(** * cmd/compile/internal/types/alg.go: comparison and hashing algorithm kinds

    A shallow embedding of [AlgType], [TypeHasNoAlg], [IsComparable],
    [IncomparableField] and [IsPaddedField], followed by the properties of
    the classification that the design document states. *)

From Stdlib Require Import ZArith List String Bool Lia.
Import ListNotations.
Local Open Scope Z_scope.

(** ** AlgKind *)

(** [type AlgKind int] with its constants. *)
Inductive AlgKind : Type :=
| ANOEQ | AMEM0 | AMEM8 | AMEM16 | AMEM32 | AMEM64 | AMEM128
| ASTRING | AINTER | ANILINTER
| AFLOAT32 | AFLOAT64 | ACPLX64 | ACPLX128
| ANOALG
| AMEM
| ASPECIAL.

(** The integer behind each constant: [iota] from [ANOEQ], then the two
    explicit values. *)
Definition AlgKind_value (a : AlgKind) : Z :=
  match a with
  | ANOEQ => 0 | AMEM0 => 1 | AMEM8 => 2 | AMEM16 => 3 | AMEM32 => 4
  | AMEM64 => 5 | AMEM128 => 6 | ASTRING => 7 | AINTER => 8
  | ANILINTER => 9 | AFLOAT32 => 10 | AFLOAT64 => 11 | ACPLX64 => 12
  | ACPLX128 => 13 | ANOALG => 14
  | AMEM => 100
  | ASPECIAL => -1
  end.

(** Go's [==] on two [AlgKind]s compares the integers. *)
Definition AlgKind_eqb (a b : AlgKind) : bool :=
  AlgKind_value a =? AlgKind_value b.

Declare Scope alg_scope.
Delimit Scope alg_scope with alg.
Infix "==" := AlgKind_eqb (at level 70, no associativity) : alg_scope.
Local Open Scope alg_scope.

(** ** Kinds, types and fields *)

(** Modelled from the spec: the [Kind] enumeration is declared outside
    alg.go.  The constructors are the kinds that the switch of [AlgType]
    names; [Tother n] stands for every kind value that the switch does not
    name. *)
Inductive Kind : Type :=
| TANY | TFORW
| TINT8 | TUINT8 | TINT16 | TUINT16
| TINT32 | TUINT32 | TINT64 | TUINT64
| TINT | TUINT | TUINTPTR
| TBOOL | TPTR
| TCHAN | TUNSAFEPTR
| TFUNC | TMAP
| TFLOAT32 | TFLOAT64
| TCOMPLEX64 | TCOMPLEX128
| TSTRING
| TINTER
| TSLICE
| TARRAY
| TSTRUCT
| Tother (n : nat).

(** Modelled from the spec: a field's [Sym] tells whether the field is the
    blank one; the symbol is its name and the blank field is named [_]. *)
Record Sym : Type := mkSym { Name : string }.

Definition Sym_IsBlank (s : Sym) : bool := String.eqb (Name s) "_"%string.

(** Modelled from the spec: [Type] and [Field] are declared outside alg.go.
    A type node has a kind, the Noalg flag, a width in bytes and a
    kind-specific payload: the element type and element count of an array,
    the ordered fields of a struct, the method set of an interface.  A field
    has its [Sym], its type and its byte offset in the struct. *)
Inductive Type_ : Type :=
| mkType (kind : Kind) (noalg : bool) (width : Z) (extra : Extra)
with Extra : Type :=
| NoExtra
| Interface (methods : list string)
| Array (Elem : Type_) (Bound : Z)
| Struct (fields : list Field)
with Field : Type :=
| mkField (sym : Sym) (type : Type_) (offset : Z).

Definition Type_Kind (t : Type_) : Kind :=
  match t with mkType k _ _ _ => k end.
Definition Type_Noalg (t : Type_) : bool :=
  match t with mkType _ n _ _ => n end.
Definition Type_width (t : Type_) : Z :=
  match t with mkType _ _ w _ => w end.
Definition Type_extra (t : Type_) : Extra :=
  match t with mkType _ _ _ e => e end.

Definition Field_Sym (f : Field) : Sym :=
  match f with mkField s _ _ => s end.
Definition Field_Type (f : Field) : Type_ :=
  match f with mkField _ t _ => t end.
Definition Field_Offset (f : Field) : Z :=
  match f with mkField _ _ o => o end.

(** Modelled from the spec: a field's end offset is its offset plus the
    width of its type. *)
Definition Field_End (f : Field) : Z :=
  Field_Offset f + Type_width (Field_Type f).

(** ** Outcomes *)

(** A call either returns, or ends the compilation through [base.Fatalf]
    (the message and the type it reports are kept), or hits a Go run-time
    panic: an accessor applied to a node whose payload is not the one of its
    kind, or a slice index out of range. *)
Inductive result (A : Type) : Type :=
| Ok (a : A)
| Fatalf (msg : string) (t : Type_)
| Panic.

Arguments Ok {A} a.
Arguments Fatalf {A} msg t.
Arguments Panic {A}.

Definition bind {A B : Type} (r : result A) (k : A -> result B) : result B :=
  match r with
  | Ok a => k a
  | Fatalf msg t => Fatalf msg t
  | Panic => Panic
  end.

Notation "x <- r ;; k" := (bind r (fun x => k))
  (at level 61, r at next level, right associativity).

(** ** Accessors of Type *)

(** Modelled from the spec: the accessors are declared outside alg.go; each
    reads the payload of its own kind. *)
Definition Type_IsStruct (t : Type_) : bool :=
  match Type_Kind t with TSTRUCT => true | _ => false end.

Definition Type_Fields (t : Type_) : result (list Field) :=
  match Type_extra t with Struct fs => Ok fs | _ => Panic end.

Definition Type_NumFields (t : Type_) : result Z :=
  fs <- Type_Fields t ;; Ok (Z.of_nat (List.length fs)).

(** [t.Field(i)] indexes the slice of fields. *)
Definition Type_Field (t : Type_) (i : Z) : result Field :=
  fs <- Type_Fields t ;;
  if i <? 0 then Panic
  else match nth_error fs (Z.to_nat i) with
       | Some f => Ok f
       | None => Panic
       end.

▶ **ACTIVITY**
The entries shown above must be restated word for word.

▶ **EXPECTED ANSWER**
(** * cmd/compile/internal/types/alg.go: comparison and hashing algorithm kinds

    A shallow embedding of [AlgType], [TypeHasNoAlg], [IsComparable],
    [IncomparableField] and [IsPaddedField], followed by the properties of
    the classification that the design document states. *)

From Stdlib Require Import ZArith List String Bool Lia.
Import ListNotations.
Local Open Scope Z_scope.

(** ** AlgKind *)

(** [type AlgKind int] with its constants. *)
Inductive AlgKind : Type :=
| ANOEQ | AMEM0 | AMEM8 | AMEM16 | AMEM32 | AMEM64 | AMEM128
| ASTRING | AINTER | ANILINTER
| AFLOAT32 | AFLOAT64 | ACPLX64 | ACPLX128
| ANOALG
| AMEM
| ASPECIAL.

(** The integer behind each constant: [iota] from [ANOEQ], then the two
    explicit values. *)
Definition AlgKind_value (a : AlgKind) : Z :=
  match a with
  | ANOEQ => 0 | AMEM0 => 1 | AMEM8 => 2 | AMEM16 => 3 | AMEM32 => 4
  | AMEM64 => 5 | AMEM128 => 6 | ASTRING => 7 | AINTER => 8
  | ANILINTER => 9 | AFLOAT32 => 10 | AFLOAT64 => 11 | ACPLX64 => 12
  | ACPLX128 => 13 | ANOALG => 14
  | AMEM => 100
  | ASPECIAL => -1
  end.

(** Go's [==] on two [AlgKind]s compares the integers. *)
Definition AlgKind_eqb (a b : AlgKind) : bool :=
  AlgKind_value a =? AlgKind_value b.

Declare Scope alg_scope.
Delimit Scope alg_scope with alg.
Infix "==" := AlgKind_eqb (at level 70, no associativity) : alg_scope.
Local Open Scope alg_scope.

(** ** Kinds, types and fields *)

(** Modelled from the spec: the [Kind] enumeration is declared outside
    alg.go.  The constructors are the kinds that the switch of [AlgType]
    names; [Tother n] stands for every kind value that the switch does not
    name. *)
Inductive Kind : Type :=
| TANY | TFORW
| TINT8 | TUINT8 | TINT16 | TUINT16
| TINT32 | TUINT32 | TINT64 | TUINT64
| TINT | TUINT | TUINTPTR
| TBOOL | TPTR
| TCHAN | TUNSAFEPTR
| TFUNC | TMAP
| TFLOAT32 | TFLOAT64
| TCOMPLEX64 | TCOMPLEX128
| TSTRING
| TINTER
| TSLICE
| TARRAY
| TSTRUCT
| Tother (n : nat).

(** Modelled from the spec: a field's [Sym] tells whether the field is the
    blank one; the symbol is its name and the blank field is named [_]. *)
Record Sym : Type := mkSym { Name : string }.

Definition Sym_IsBlank (s : Sym) : bool := String.eqb (Name s) "_"%string.

(** Modelled from the spec: [Type] and [Field] are declared outside alg.go.
    A type node has a kind, the Noalg flag, a width in bytes and a
    kind-specific payload: the element type and element count of an array,
    the ordered fields of a struct, the method set of an interface.  A field
    has its [Sym], its type and its byte offset in the struct. *)
Inductive Type_ : Type :=
| mkType (kind : Kind) (noalg : bool) (width : Z) (extra : Extra)
with Extra : Type :=
| NoExtra
| Interface (methods : list string)
| Array (Elem : Type_) (Bound : Z)
| Struct (fields : list Field)
with Field : Type :=
| mkField (sym : Sym) (type : Type_) (offset : Z).

Definition Type_Kind (t : Type_) : Kind :=
  match t with mkType k _ _ _ => k end.
Definition Type_Noalg (t : Type_) : bool :=
  match t with mkType _ n _ _ => n end.
Definition Type_width (t : Type_) : Z :=
  match t with mkType _ _ w _ => w end.
Definition Type_extra (t : Type_) : Extra :=
  match t with mkType _ _ _ e => e end.

Definition Field_Sym (f : Field) : Sym :=
  match f with mkField s _ _ => s end.
Definition Field_Type (f : Field) : Type_ :=
  match f with mkField _ t _ => t end.
Definition Field_Offset (f : Field) : Z :=
  match f with mkField _ _ o => o end.

(** Modelled from the spec: a field's end offset is its offset plus the
    width of its type. *)
Definition Field_End (f : Field) : Z :=
  Field_Offset f + Type_width (Field_Type f).

(** ** Outcomes *)

(** A call either returns, or ends the compilation through [base.Fatalf]
    (the message and the type it reports are kept), or hits a Go run-time
    panic: an accessor applied to a node whose payload is not the one of its
    kind, or a slice index out of range. *)
Inductive result (A : Type) : Type :=
| Ok (a : A)
| Fatalf (msg : string) (t : Type_)
| Panic.

Arguments Ok {A} a.
Arguments Fatalf {A} msg t.
Arguments Panic {A}.

Definition bind {A B : Type} (r : result A) (k : A -> result B) : result B :=
  match r with
  | Ok a => k a
  | Fatalf msg t => Fatalf msg t
  | Panic => Panic
  end.

Notation "x <- r ;; k" := (bind r (fun x => k))
  (at level 61, r at next level, right associativity).

(** ** Accessors of Type *)

(** Modelled from the spec: the accessors are declared outside alg.go; each
    reads the payload of its own kind. *)
Definition Type_IsStruct (t : Type_) : bool :=
  match Type_Kind t with TSTRUCT => true | _ => false end.

Definition Type_Fields (t : Type_) : result (list Field) :=
  match Type_extra t with Struct fs => Ok fs | _ => Panic end.

Definition Type_NumFields (t : Type_) : result Z :=
  fs <- Type_Fields t ;; Ok (Z.of_nat (List.length fs)).

(** [t.Field(i)] indexes the slice of fields. *)
Definition Type_Field (t : Type_) (i : Z) : result Field :=
  fs <- Type_Fields t ;;
  if i <? 0 then Panic
  else match nth_error fs (Z.to_nat i) with
       | Some f => Ok f
       | None => Panic
       end.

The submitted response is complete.